- _Task prompt_: Look through the records below for the line holding "(Hlx : forall". Write it out exactly, with each following line through the line holding "intros H12; revert".

Stored data entries:
(** ** The dominant expression *)

(** The fold keeps the last of the entries with the greatest score: nothing
    before it is greater, everything after it is smaller. *)
Lemma fold_pick_last_max (rest pre : Expressions) (acc : string * Number)
    (post : Expressions) :
  numbers (pre ++ acc :: post ++ rest) ->
  (forall p, In p pre -> SFltb (snd acc) (snd p) = false) ->
  (forall p, In p post -> SFltb (snd p) (snd acc) = true) ->
  exists pre' post',
    pre ++ acc :: post ++ rest = pre' ++ fold_left pick rest acc :: post'
    /\ (forall p, In p pre' -> SFltb (snd (fold_left pick rest acc)) (snd p) = false)
    /\ (forall p, In p post' -> SFltb (snd p) (snd (fold_left pick rest acc)) = true).
Proof.
  revert pre acc post.
  induction rest as [| b rest IH]; intros pre acc post Hnum Hpre Hpost.
  - exists pre, post. rewrite app_nil_r. auto.
  - assert (Hacc : is_nan (snd acc) = false).
    { apply Hnum. apply in_or_app. right. now left. }
    assert (Hb : is_nan (snd b) = false).
    { apply Hnum. apply in_or_app. right. right.
      apply in_or_app. right. now left. }
    simpl fold_left. unfold pick at 2 4 6.
    destruct (SFltb (snd b) (snd acc)) eqn:Hlt.
    + (* the accumulator is greater: it stays *)
      destruct (IH pre acc (post ++ [b])) as (pre' & post' & Heq & H1 & H2).
      * now rewrite <- app_assoc.
      * exact Hpre.
      * intros p Hp. apply in_app_or in Hp. destruct Hp as [Hp | [Hp | []]].
        -- now apply Hpost.
        -- now subst.
      * exists pre', post'. rewrite <- app_assoc in Heq. auto.
    + (* the new entry is at least as great: it replaces the accumulator *)
      destruct (IH (pre ++ acc :: post) b []) as (pre' & post' & Heq & H1 & H2).
      * now rewrite <- app_assoc.
      * intros p Hp.
        assert (Hp' : is_nan (snd p) = false).
        { apply Hnum. apply in_app_or in Hp. apply in_or_app.
          destruct Hp as [Hp | [Hp | Hp]]; [now left | right; now left |].
          right. right. apply in_or_app. now left. }
        apply in_app_or in Hp. destruct Hp as [Hp | [Hp | Hp]].
        -- apply (@SFltb_false_trans (snd p) (snd acc) (snd b)); auto.
        -- now subst.
        -- apply (@SFltb_true_false (snd p) (snd acc) (snd b)); auto.
      * intros p [].
      * exists pre', post'. rewrite <- app_assoc in Heq. auto.
Qed.

Lemma confidence_not_nan (x : Number) : confidence x = true -> is_nan x = false.
Proof. destruct x; [reflexivity | reflexivity | discriminate | reflexivity]. Qed.

Lemma confidences_numbers (entries : Expressions) :
  confidences entries -> numbers entries.
Proof. intros H e He. apply confidence_not_nan. now apply H. Qed.

(** C4 as stated fails: on equal scores the first entry does not win.  For
    [{happy: 0.5, sad: 0.5}] the label names the second entry. *)
Lemma tie_goes_to_the_later_entry :
  confidences tied_expressions
  /\ option_map fst (first_maximal tied_expressions) = Some "happy"%string
  /\ expression_text tied_expressions = Some "sad: 50%"%string
  /\ expression_text tied_expressions <> Some "happy: 50%"%string.
Proof.
  split.
  - intros e [<- | [<- | []]]; reflexivity.
  - split; [reflexivity |]. split; [reflexivity | discriminate].
Qed.

(** C4, amended.  For a non-empty table of confidences the label names an
    entry with the greatest score -- of several with exactly that score, the
    last in iteration order -- followed by [": "], the score times 100 rounded
    to an integer, which lies between 0 and 100, and ["%"]; for
    [{happy: 0.82, neutral: 0.10, sad: 0.08}] it is ["happy: 82%"]. *)
Theorem label_names_last_maximal_expression (entries : Expressions) :
  entries <> [] ->
  confidences entries ->
  exists (name : string) (score : Number) (pre post : Expressions) (percent : Z),
    dominantExpression entries = Some (name, score)
    /\ entries = pre ++ (name, score) :: post
    /\ (forall e, In e entries -> SFltb score (snd e) = false)
    /\ (forall e, In e post -> SFltb (snd e) score = true)
    /\ Math_round (SF64mul score number_100) = RInteger percent
    /\ (0 <= percent <= 100)%Z
    /\ expression_text entries
       = Some (name ++ ": " ++ NilZero.string_of_int (Z.to_int percent) ++ "%")%string
    /\ expression_text sample_expressions = Some "happy: 82%"%string.
Proof.
  intros Hne Hconf.
  destruct entries as [| first rest]; [contradiction |].
  pose proof (confidences_numbers _ Hconf) as Hnum.
  destruct (fold_pick_last_max rest [] first []) as (pre & post & Heq & Hpre & Hpost).
  { exact Hnum. }
  { intros p []. }
  { intros p []. }
  simpl app in Heq.
  set (r := fold_left pick rest first) in *.
  assert (Hin : In r (first :: rest)).
  { rewrite Heq. apply in_or_app. right. now left. }
  assert (Hr : is_nan (snd r) = false) by now apply Hnum.
  destruct (percent_of_confidence (snd r) (Hconf r Hin)) as (n & Hn & Hround).
  exists (fst r), (snd r), pre, post, n.
  assert (Hdom : dominantExpression (first :: rest) = Some (fst r, snd r)).
  { unfold dominantExpression. fold r. now destruct r. }
  split; [exact Hdom |].
  split; [rewrite Heq at 1; now destruct r |].
  split.
  { intros e He. rewrite Heq in He. apply in_app_or in He.
    destruct He as [He | [He | He]].
    - now apply Hpre.
    - subst e. now apply SFltb_irrefl.
    - apply SFltb_asym; auto.
      apply Hnum. rewrite Heq. apply in_or_app. right. now right. }
  split; [exact Hpost |].
  split; [exact Hround |].
  split; [exact Hn |].
  split; [| reflexivity].
  unfold expression_text. rewrite Hdom.
  unfold Label_text, label_of. cbn [fst snd l_percent l_expression].
  rewrite Hround. unfold Number_toString.
  replace (Z.abs n <=? 2 ^ 53)%Z with true; [reflexivity |].
  symmetry. apply Z.leb_le. change (2 ^ 53)%Z with 9007199254740992%Z. lia.
Qed.

Lemma label_names_last_maximal_expression_witness :
  exists (name : string) (score : Number) (pre post : Expressions) (percent : Z),
    dominantExpression tied_expressions = Some (name, score)
    /\ tied_expressions = pre ++ (name, score) :: post
    /\ (forall e, In e tied_expressions -> SFltb score (snd e) = false)
    /\ (forall e, In e post -> SFltb (snd e) score = true)
    /\ Math_round (SF64mul score number_100) = RInteger percent
    /\ (0 <= percent <= 100)%Z
    /\ expression_text tied_expressions
       = Some (name ++ ": " ++ NilZero.string_of_int (Z.to_int percent) ++ "%")%string
    /\ expression_text sample_expressions = Some "happy: 82%"%string.
Proof.
  apply (label_names_last_maximal_expression tied_expressions).
  - discriminate.
  - intros e [<- | [<- | []]]; reflexivity.
Defined.

End FaceDetectionProps.

(* ================================================================== *)
(** * More about the capture page *)
(* ================================================================== *)

Module WebcamCaptureMore.
Import WebcamCapture WebcamCaptureProps WebcamCaptureView.

Lemma count_app (A : Type) (f : A -> bool) (l1 l2 : list A) :
  count f (l1 ++ l2) = count f l1 + count f l2.
Proof. unfold count. now rewrite filter_app, length_app. Qed.

(** ** A saved photo *)

(** When the endpoint answers [{success: true, fileName}] with a non-empty
    name to the request in flight, the name is recorded, the photo is kept,
    and Save is disabled: a click on it changes nothing any more.  If the page
    is still in review mode the name is shown as [Saved as: <fileName>] and
    the Save button reads [Saved!]; if Retake was clicked meanwhile the page
    is in camera mode, which renders neither the banner nor the button. *)
Theorem successful_save_locks_trigger (evs : list Event) (fileName : string) :
  inflight (run evs) <> [] ->
  fileName <> EmptyString ->
  savedFileName (st (step (run evs) (FetchSettled (RespSuccess fileName))))
  = Some fileName
  /\ isSaving (st (step (run evs) (FetchSettled (RespSuccess fileName)))) = false
  /\ capturedImage (st (step (run evs) (FetchSettled (RespSuccess fileName))))
     = capturedImage (st (run evs))
  /\ saveDisabled (st (step (run evs) (FetchSettled (RespSuccess fileName)))) = true
  /\ saveButtonText (st (step (run evs) (FetchSettled (RespSuccess fileName))))
     = (if reviewMode (st (run evs)) then Some "Saved!"%string else None)
  /\ savedBanner (st (step (run evs) (FetchSettled (RespSuccess fileName))))
     = (if reviewMode (st (run evs))
        then Some ("Saved as: " ++ fileName)%string else None)
  /\ step (step (run evs) (FetchSettled (RespSuccess fileName))) ClickSave
     = step (run evs) (FetchSettled (RespSuccess fileName)).
Proof.
  intros Hne Hf.
  destruct (save_inv_run evs) as [Hlen _].
  destruct (inflight (run evs)) as [| i rest] eqn:Hi; [contradiction |].
  cbn [step]. rewrite Hi.
  destruct fileName as [| c f]; [contradiction |].
  split; [reflexivity |]. split; [reflexivity |]. split; [reflexivity |].
  split; [reflexivity |].
  split; [| split].
  - unfold saveButtonText, reviewMode. cbn -[run].
    now destruct (capturedImage (st (run evs))).
  - unfold savedBanner, reviewMode. cbn -[run].
    now destruct (capturedImage (st (run evs))).
  - cbn -[run]. unfold saveDisabled. cbn -[run].
    rewrite ?orb_true_r, ?andb_false_r. reflexivity.
Qed.
Lemma adopt_is_setCredentials (creds : JsValue) (c : TDAConnector) :
  (if truthy (field creds "refresh_token")
   then set_refresh_token (field creds "refresh_token")
          (if truthy (field creds "access_token")
           then set_access_token (field creds "access_token") c else c)
   else if truthy (field creds "access_token")
        then set_access_token (field creds "access_token") c else c)
  = setCredentials creds c.
Proof.
  unfold setCredentials. destruct (truthy creds) eqn:T; [reflexivity|].
  destruct creds; cbn in T; try discriminate; reflexivity.
Qed.

Lemma bootstrap_cases (w : World) :
  bootstrap w =
  match credentialInitializer (this w) with
  | Some call =>
    if negb (truthy (access_token (this w))) then
      match call (log w) with
      | Fails v => Throws (Thrown v) (after Initializer w)
      | Resolves creds =>
        match get_prop creds "access_token" with
        | inl e => Throws e (after Initializer w)
        | inr _ =>
          Returns tt {| this := setCredentials creds (this w);
                        log := (log w ++ [Initializer])%list |}
        end
      end
    else Returns tt w
  | None => Returns tt w
  end.
Proof.
  unfold bootstrap, bind, read. cbn.
  destruct (credentialInitializer (this w)) as [call|]; [|reflexivity].
  destruct (truthy (access_token (this w))); [reflexivity|]. cbn.
  destruct (call (log w)) as [creds|v]; [|reflexivity].
  rewrite <- adopt_is_setCredentials.
  destruct creds; cbn; try reflexivity; unfold field; cbn;
    repeat match goal with
           | |- context [truthy ?x] => destruct (truthy x); cbn
           end; reflexivity.
Qed.

Lemma bootstrap_counts (w w0 : World) (p : Event -> bool) :
  bootstrap w = Returns tt w0 ->
  p Initializer = false ->
  count p (log w0) = count p (log w).
Proof.
  rewrite bootstrap_cases. intros H Hp.
  destruct (credentialInitializer (this w)) as [call|]; [|congruence].
  destruct (negb (truthy (access_token (this w)))); [|congruence].
  destruct (call (log w)) as [creds|v]; [|discriminate].
  destruct (get_prop creds "access_token"); [discriminate|].
  inversion H; subst. cbn [log]. rewrite count_snoc, Hp. lia.
Qed.

Lemma token_fetchOpts (payload : string) (token : JsValue) :
  truthy (JsString payload) = true ->
  fetchOpts "POST" (JsString payload) (with_defaults token_options) token
  = token_request payload.
Proof.
  intros H. unfold fetchOpts, token_request. cbn [with_defaults token_options
    retries headers request_headers]. unfold request_body. rewrite H. reflexivity.
Qed.

Lemma code_grant_truthy (code : string) (c : TDAConnector) :
  truthy (JsString (code_grant code c)) = true.
Proof. reflexivity. Qed.

Lemma refresh_grant_truthy (token : JsValue) (c : TDAConnector) :
  truthy (JsString (refresh_grant token c)) = true.
Proof. reflexivity. Qed.

(** A token POST that is answered with a value settles the exchange. *)
Lemma token_post_resolves (fuel : nat) (payload : string) (w w0 : World) (b : JsValue) :
  truthy (JsString payload) = true ->
  bootstrap w = Returns tt w0 ->
  dispatch token_url (token_request payload) w0
  = Returns b (after (Fetch token_url (token_request payload)) w0) ->
  doFetch (S fuel) "POST" token_url JsNull (JsString payload) token_options w
  = Returns b (after (Fetch token_url (token_request payload)) w0).
Proof.
  intros Hp Hb Hd. rewrite doFetch_step, Hb. cbn zeta.
  rewrite (token_fetchOpts _ _ Hp).
  change (full_url token_url JsNull) with token_url.
  rewrite Hd. reflexivity.
Qed.

Lemma field_truthy (b : JsValue) (key : string) :
  truthy (field b key) = true -> truthy b = true.
Proof. destruct b; cbn; try discriminate; auto. Qed.

End Bootstrap.

Section Exchanges.
Context {host : Host}.

Lemma notified_after_fetch (b : JsValue) (url : string) (opts : FetchOpts) (w : World) :
  notified b (after (Fetch url opts) w) =
  {| this := setCredentials b (this w);
     log := (log w ++ [Fetch url opts; Emit "token" b])%list |}.
Proof. unfold notified, after. cbn. rewrite <- app_assoc. reflexivity. Qed.

Lemma token_events_exchange (b : JsValue) (url : string) (opts : FetchOpts) (l : Log) :
  token_events (l ++ [Fetch url opts; Emit "token" b])%list = S (token_events l).
Proof.
  unfold token_events, count. rewrite filter_app, length_app. cbn. lia.
Qed.

(** C10: with no access token held and an initializer that resolves to
    [null] or [undefined], every domain call rejects with the [TypeError] of
    the property read, right after the initializer ran: no request is sent. *)
Theorem nullish_credentials_raise_TypeError (fuel : nat) (d : DomainCall) (w : World)
    (initializer : Log -> InitOutcome) (creds : JsValue) :
  credentialInitializer (this w) = Some initializer ->
  truthy (access_token (this w)) = false ->
  initializer (log w) = Resolves creds ->
  nullish creds = true ->
  exists msg,
    get_prop creds "access_token" = inl (TypeError msg) /\
    invoke (S fuel) d w = Throws (TypeError msg) (after Initializer w).
Proof.
  intros Hi Ht Hc Hn.
  destruct (get_prop_nullish creds "access_token" Hn) as [msg Hm].
  exists msg. split; [exact Hm|].
  assert (Hb : bootstrap w = Throws (TypeError msg) (after Initializer w)).
  { rewrite bootstrap_cases, Hi, Ht, Hc, Hm. reflexivity. }
  destruct d; cbn [invoke]; unfold getAccounts, getAccount, searchInstruments,
    getQuote, getPriceHistory, getTransactions, getTransaction, bind, read;
    rewrite doFetch_step, Hb; reflexivity.
Qed.
(** [compare_domain] raises nothing but [IndexError]. *)
Lemma find_support_raise (x y : nat) (w : Word) (ywords : list Word) :
  find_support x y w ywords <> OutOfFuel /\
  forall e, find_support x y w ywords = Raise e -> e = IndexError.
Proof.
  induction ywords as [|v ys [IH1 IH2]]; simpl; [split; congruence|].
  destruct ((len v <? y) || String.eqb w v); [auto|].
  unfold index; destruct (String.get x w); simpl; [|split; congruence].
  destruct (String.get y v); simpl; [|split; congruence].
  destruct (Ascii.eqb a a0); [split; congruence | auto].
Qed.

Lemma compare_loop_raise (x y : nat) (todo xwords ywords : list Word) :
  compare_loop x y todo xwords ywords <> OutOfFuel /\
  forall e, compare_loop x y todo xwords ywords = Raise e -> e = IndexError.
Proof.
  revert xwords; induction todo as [|t todo IH]; intros xwords; simpl; [split; congruence|].
  destruct (len t <? x); [apply IH|].
  destruct (find_support_raise x y t ywords) as [H1 H2].
  destruct (find_support x y t ywords) as [c|e|]; simpl; [| |congruence].
  - destruct c; simpl; apply IH.
  - split; [congruence | intros e' H; inv H; auto].
Qed.

(** ** revise *)

Lemma overlaps_outcome (cw : Crossword) (x y : Var.t) :
  (overlaps cw x y = Ok (overlap_map cw x y) /\ In x (variables cw) /\ In y (variables cw) /\ x <> y)
  \/ overlaps cw x y = Raise KeyError.
Proof.
  unfold overlaps.
  destruct (mem Var.eqb x (variables cw)) eqn:Hx; simpl; [|auto].
  destruct (mem Var.eqb y (variables cw)) eqn:Hy; simpl; [|auto].
  destruct (Var.eqb_spec x y); simpl; [auto|].
  left; repeat split; try assumption; apply (mem_In Var.eqb Var.eqb_eq); assumption.
Qed.

Lemma overlaps_defined (cw : Crossword) (x y : Var.t) :
  In x (variables cw) -> In y (variables cw) -> x <> y ->
  overlaps cw x y = Ok (overlap_map cw x y).
Proof.
  intros Hx Hy Hne; unfold overlaps.
  apply (mem_In Var.eqb Var.eqb_eq) in Hx, Hy; apply Var.eqb_neq in Hne.
  now rewrite Hx, Hy, Hne.
Qed.

Lemma revise_cases (self : CrosswordCreator) (x y : Var.t) :
  revise_spec self x y (fst (revise self x y)) (snd (revise self x y)).
Proof.
  unfold revise.
  destruct (overlaps_outcome (crossword self) x y) as [[Ho _] | Ho]; rewrite Ho;
    [|apply revise_raise].
  destruct (overlap_map (crossword self) x y) as [[a b]|] eqn:Hm;
    [|now apply revise_no_overlap].
  destruct (dict_get_outcome (domains self) x) as [[xs Hx] | Hx]; rewrite Hx;
    [|apply revise_raise].
  destruct (dict_get_outcome (domains self) y) as [[ys Hy] | Hy]; rewrite Hy;
    [|apply revise_raise].
  destruct (compare_domain a b xs ys) as [r|e|] eqn:Hc.
  - apply compare_domain_Ok in Hc; subst r.
    destruct (Nat.eqb_spec (List.length (filter (kept a b ys) xs)) (List.length xs)) as [E|E]; simpl.
    + apply (revise_unchanged self x y a b xs ys); auto using filter_length_eq.
    + apply (revise_pruned self x y a b xs ys); auto.
      pose proof (filter_length_le (kept a b ys) xs); lia.
  - apply revise_raise.
  - exfalso; exact (proj1 (compare_loop_raise a b xs xs ys) Hc).
Qed.

Lemma revise_crossword (self : CrosswordCreator) (x y : Var.t) :
  crossword (fst (revise self x y)) = crossword self.
Proof. destruct (revise_cases self x y); reflexivity. Qed.

Lemma revise_in_bounds (self : CrosswordCreator) (x y : Var.t) (a b : nat)
    (xwords ywords : list Word) :
  overlaps (crossword self) x y = Ok (Some (a, b)) ->
  dict_get (domains self) x = Ok xwords ->
  dict_get (domains self) y = Ok ywords ->
  (forall w, In w xwords -> a < len w) ->
  (forall v, In v ywords -> b < len v) ->
  (forall w, In w xwords -> exists c, find_support a b w ywords = Ok c) /\
  (exists new_xwords, compare_domain a b xwords ywords = Ok new_xwords) /\
  (exists revised, snd (revise self x y) = Ok revised).
Proof.
  intros Ho Hx Hy Hlx Hly.
  split; [intros w Hw; apply find_support_safe; auto|].
  destruct (compare_loop_safe a b xwords xwords ywords Hlx Hly) as [r Hr].
  split; [exists r; exact Hr|].
  unfold revise; rewrite Ho, Hx, Hy; unfold compare_domain; rewrite Hr.
  destruct (negb (List.length r =? List.length xwords)); simpl; eauto.
Qed.

(** C10.  When every word of the domain of [x] is longer than the offset
    [a] and every word of the domain of [y] is longer than the offset [b],
    [compare_domain] indexes no word out of range: every search for a
    supporting word ends with a flag, [compare_domain] returns a set of
    words, and [revise] returns a flag; no [IndexError] is raised. *)
Theorem C10_revise_in_bounds (self : CrosswordCreator) (x y : Var.t) (a b : nat)
    (xwords ywords : list Word)
    (Ho : overlaps (crossword self) x y = Ok (Some (a, b)))
    (Hx : dict_get (domains self) x = Ok xwords)
    (Hy : dict_get (domains self) y = Ok ywords)
    (Hlx : forall w, In w xwords -> a < len w)
    (Hly : forall v, In v ywords -> b < len v) :
  (forall w, In w xwords -> exists c, find_support a b w ywords = Ok c) /\
  (exists new_xwords, compare_domain a b xwords ywords = Ok new_xwords) /\
  (exists revised, snd (revise self x y) = Ok revised).
Proof. now apply revise_in_bounds. Qed.

(** ** Domains only shrink *)

Lemma shrinks_refl (d : Domains) : shrinks d d.
Proof.
  induction d as [|e d IH]; constructor; [split; [reflexivity | apply incl_refl] | exact IH].
Qed.

Lemma shrinks_trans (d1 d2 d3 : Domains) : shrinks d1 d2 -> shrinks d2 d3 -> shrinks d1 d3.
Proof.
  intros H12; revert d3; induction H12 as [|e1 e2 d1 d2 [Hk Hi] _ IH]; intros d3 H23; inv H23.
  - constructor.
  - constructor; [|now apply IH].
    destruct H1 as [Hk' Hi']; split; [congruence | eapply incl_tran; eassumption].
Qed.

Lemma shrinks_set (d : Domains) (x : Var.t) (xs xs' : list Word) :
  dict_get d x = Ok xs -> incl xs' xs -> shrinks d (dict_set d x xs').
Proof.
  induction d as [|[k ws] d IH]; simpl; [discriminate|].
  destruct (Var.eqb_spec x k); intros Hget Hincl.
  - inv Hget; constructor; [split; [reflexivity | assumption] | apply shrinks_refl].
  - constructor; [split; [reflexivity | apply incl_refl] | now apply IH].
Qed.

Lemma shrinks_never_grows (d d' : Domains) : shrinks d d' -> never_grows d d'.
Proof.
  intros H; split.
  - unfold keys; induction H as [|e e' d d' [Hk _] _ IH]; simpl; [reflexivity | now rewrite Hk, IH].
  - intros v; induction H as [|[k ws] [k' ws'] d d' [Hk Hi] _ IH]; simpl in *; [discriminate|].
    subst k'; destruct (Var.eqb v k); [|exact IH].
    intros ws0 E; inv E; eauto.
Qed.

Lemma shrinks_get (d d' : Domains) (v : Var.t) (ws : list Word) :
  shrinks d d' -> dict_get d v = Ok ws -> exists ws', dict_get d' v = Ok ws' /\ incl ws' ws.
Proof.
  intros H; induction H as [|[k ws0] [k' ws0'] d d' [Hk Hi] _ IH]; simpl in *; [discriminate|].
  subst k'; destruct (Var.eqb v k); [|exact IH].
  intros E; inv E; eauto.
Qed.

Lemma pruned_refl (s : CrosswordCreator) : pruned s s.
Proof. split; [reflexivity | apply shrinks_refl]. Qed.

Lemma pruned_trans (s1 s2 s3 : CrosswordCreator) : pruned s1 s2 -> pruned s2 s3 -> pruned s1 s3.
Proof.
  intros [H1 H2] [H3 H4]; split; [congruence | eapply shrinks_trans; eassumption].
Qed.

Lemma enforce_node_consistency_pruned (self : CrosswordCreator) :
  pruned self (enforce_node_consistency self).
Proof.
  split; [reflexivity|]; unfold enforce_node_consistency; simpl.
  induction (domains self) as [|[k ws] d IH]; simpl; constructor; [|exact IH].
  split; [reflexivity|]; simpl; rewrite node_filter_spec; apply incl_filter.
Qed.

Lemma revise_pruned_state (self : CrosswordCreator) (x y : Var.t) :
  pruned self (fst (revise self x y)).
Proof.
  destruct (revise_cases self x y); try apply pruned_refl.
  split; [reflexivity|]; simpl.
  eapply shrinks_set; [eassumption | apply incl_filter].
Qed.

Section AC3Facts.
Variable pick : list Arc -> nat.

(** A relation that every [revise] step satisfies holds between the
    states before and after the loop. *)
Lemma ac3_loop_rel (R : CrosswordCreator -> CrosswordCreator -> Prop) :
  (forall s, R s s) ->
  (forall s1 s2 s3, R s1 s2 -> R s2 s3 -> R s1 s3) ->
  (forall s x y, R s (fst (revise s x y))) ->
  forall fuel s arcs, R s (fst (ac3_loop pick fuel s arcs)).
Proof.
  intros Hrefl Htrans Hstep; induction fuel as [|fuel IH]; intros s arcs; simpl; [apply Hrefl|].
  destruct arcs as [|a l]; [apply Hrefl|].
  destruct (set_pop pick a l) as [[x y] rest].
  pose proof (Hstep s x y) as Hs.
  destruct (revise s x y) as [s' [[|]|e|]]; simpl in *; try exact Hs.
  - destruct (dict_get (domains s') x) as [xs|e|]; simpl; try exact Hs.
    destruct (List.length xs =? 0); simpl; [exact Hs|].
    eapply Htrans; [exact Hs | apply IH].
  - eapply Htrans; [exact Hs | apply IH].
Qed.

- _Task output_:
    (Hlx : forall w, In w xwords -> a < len w)
    (Hly : forall v, In v ywords -> b < len v) :
  (forall w, In w xwords -> exists c, find_support a b w ywords = Ok c) /\
  (exists new_xwords, compare_domain a b xwords ywords = Ok new_xwords) /\
  (exists revised, snd (revise self x y) = Ok revised).
Proof. now apply revise_in_bounds. Qed.

(** ** Domains only shrink *)

Lemma shrinks_refl (d : Domains) : shrinks d d.
Proof.
  induction d as [|e d IH]; constructor; [split; [reflexivity | apply incl_refl] | exact IH].
Qed.

Lemma shrinks_trans (d1 d2 d3 : Domains) : shrinks d1 d2 -> shrinks d2 d3 -> shrinks d1 d3.
Proof.
  intros H12; revert d3; induction H12 as [|e1 e2 d1 d2 [Hk Hi] _ IH]; intros d3 H23; inv H23.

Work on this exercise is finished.